Scheppele observes that modern autocrats are often lawyers themselves or surround themselves with legal technocrats. They understand that maintaining a veneer of legality is crucial for both domestic legitimacy and international acceptance. By passing laws through compliant legislatures and securing validation from captured courts, autocrats create a "legal" trajectory toward authoritarianism. This is not anarchy; it is hyper-order. The tragedy, as Scheppele notes, is that the opposition is often paralyzed because the government’s actions are technically legal. Opponents cannot point to a coup; they can only point to a series of bad laws that were passed by majorities that were often secured through unfair but technically legal maneuvers.

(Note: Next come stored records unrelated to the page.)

(** ** Claims *)

(** The frames handed to the buddy allocator are exactly the frames that
    lie entirely inside a usable region of the boot memory map: on success
    [collect_usable_ranges] returns sorted ranges, separated by at least one
    frame, whose frames are those and no others; it fails only when a usable
    region overflows the address space, when two usable regions share a frame,
    or when the map has more regions than the range table has slots. *)
Theorem collect_usable_ranges_exact r m :
  (rl_len r ≤ length (entries r))%nat → Forall region_ok m →
  wp_res (collect_usable_ranges m) r
    (λ _ r', separated (as_slice r') ∧
             (∀ f, covered (as_slice r') f ↔ usable_frame m f))
    (λ e _, collect_error m (λ _, False) (length (entries r) < length m)%nat e).
Proof.
  intros Hlen Hok. unfold collect_usable_ranges. wp_run.
  assert (as_slice (RangeList_clear r) = []) as Hnil by done.
  eapply wp_res_mono; [apply collect_loop_spec; [split; [simpl; lia|]|done|]| |].
  - rewrite Hnil. split; constructor.
  - rewrite Hnil. by intros f []%covered_nil.
  - intros _ r' (Hwf & _ & _ & Hcov). rewrite Hnil in Hcov. split; [apply Hwf|].
    intros f. rewrite Hcov. split; [intros [[]%covered_nil|?]; done|auto].
  - intros e ? He. rewrite Hnil in He. eapply collect_error_weaken; [|exact He].
    apply covered_nil.
Qed.

Lemma collect_usable_ranges_exact_witness :
  wp_res (collect_usable_ranges [mkMemoryRegion 4000 20000 0; mkMemoryRegion 28672 8192 0])
    (RangeList_new 4)
    (λ _ r', separated (as_slice r') ∧ (∀ f, covered (as_slice r') f ↔
       usable_frame [mkMemoryRegion 4000 20000 0; mkMemoryRegion 28672 8192 0] f))
    (λ e _, collect_error [mkMemoryRegion 4000 20000 0; mkMemoryRegion 28672 8192 0]
       (λ _, False) (4 < 2)%nat e).
Proof.
  apply (collect_usable_ranges_exact (RangeList_new 4)).
  - simpl. lia.
  - apply Forall_cons; split; [|apply Forall_cons; split; [|apply Forall_nil; done]];
      unfold region_ok, u64_max; rewrite PAGE_SIZE_eq; simpl; lia.
Defined.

The past year saw two high-profile cases—in Slovakia and South Korea—where executive-aligned constitutional courts issued rulings that effectively suspended parliamentary elections indefinitely, citing “national stability.” This is classic autocratic legalism: using judicial review to freeze democracy, not protect it.

In the United States, Scheppele's framework has gained increasing attention as concerns about democratic backsliding have intensified. An American Bar Association article from early 2026 directly applied the concept to the U.S. criminal legal system, arguing that probation terms, plea bargaining, and court delays present the appearance of due process while functioning as tools of control—reflecting "the use of law not to limit power, but to entrench it". A 2024 Illinois Law Review article argued that the U.S. Supreme Court itself is engaged in "autocratic legalism," justifying decisions by invoking democratic values even as it consolidates power in an increasingly unaccountable unitary executive. In a June 2025 interview with the French newspaper Libération, Scheppele stated bluntly: "It is clear that Donald Trump has the ambition to create a dictatorship". Her February 2025 Verfassungsblog article, "Trump's Counter-Constitution," opened with the epigraph "He who saves his Country does not violate any Law"—a line that captures how autocratic legalists justify their actions as saving the nation from internal enemies.

: Modifying judicial selection committees to ensure only loyalists are appointed. autocratic legalism kim lane scheppele upd

They use that mandate to rewrite laws and constitutions to eliminate future competition.

Poland under the PiS government (2015–2023) followed a similar trajectory, though with some notable differences. The PiS government pursued aggressive judicial reforms that effectively subordinated the courts to the political branches, prompting a prolonged standoff with the European Union. Yet in a striking development, Polish voters in the 2023 parliamentary elections delivered a majority to a coalition of pro-democracy parties, briefly interrupting the autocratic slide.

No constitution is perfect. Scheppele notes that all constitutional democracies have "preexisting conditions"—legal loopholes, vague emergency powers, or weak appointment mechanisms—that render them vulnerable [1.19]. Autocratic legalists do not break the system; they map its flaws and push illiberal measures through these exact fault lines [1.19]. The Universal Autocratic Playbook Scheppele observes that modern autocrats are often lawyers

The first move is usually . Rather than declaring martial law, the autocrat pushes through a judicial reform law that changes the retirement age of judges, alters the composition of judicial councils, or creates new "disciplinary chambers" answerable to the executive. Hungary and Poland became the central case studies for this tactic within the European Union.

Laws are passed to specifically target opposition groups, NGOs, or independent media, often under the guise of "national security" or "transparency." Why It Is Effective

By analyzing Scheppele's foundational work alongside recent developments up to 2026, this article provides a comprehensive look at the mechanisms, real-world blueprints, and emerging global resistance networks countering autocratic legalism. The Anatomy of Autocratic Legalism This is not anarchy; it is hyper-order

One of the most sophisticated critiques of existing democracy indices emerges from scholars building on Scheppele’s work. A 2022 paper by Rohlfing and Wind—titled "Autocratic Legalism and the Measures of Democracy"—argues that traditional indices like Polity5, Freedom House, and Varieties of Democracy (V-Dem) often fail to capture the subtlety of autocratic legalism.

Policy and civic responses

The EU has struggled to respond to autocratic legalism within its borders. In a 2025 talk at Stanford University, Scheppele traced the history of the "EU's new democracy deficit." In its early days, the EU was accused of a democratic deficit because its institutions were not elected. The response was to empower the European Parliament. But as Scheppele asks rhetorically: "What happens if some Member States are no longer reliably democratic?"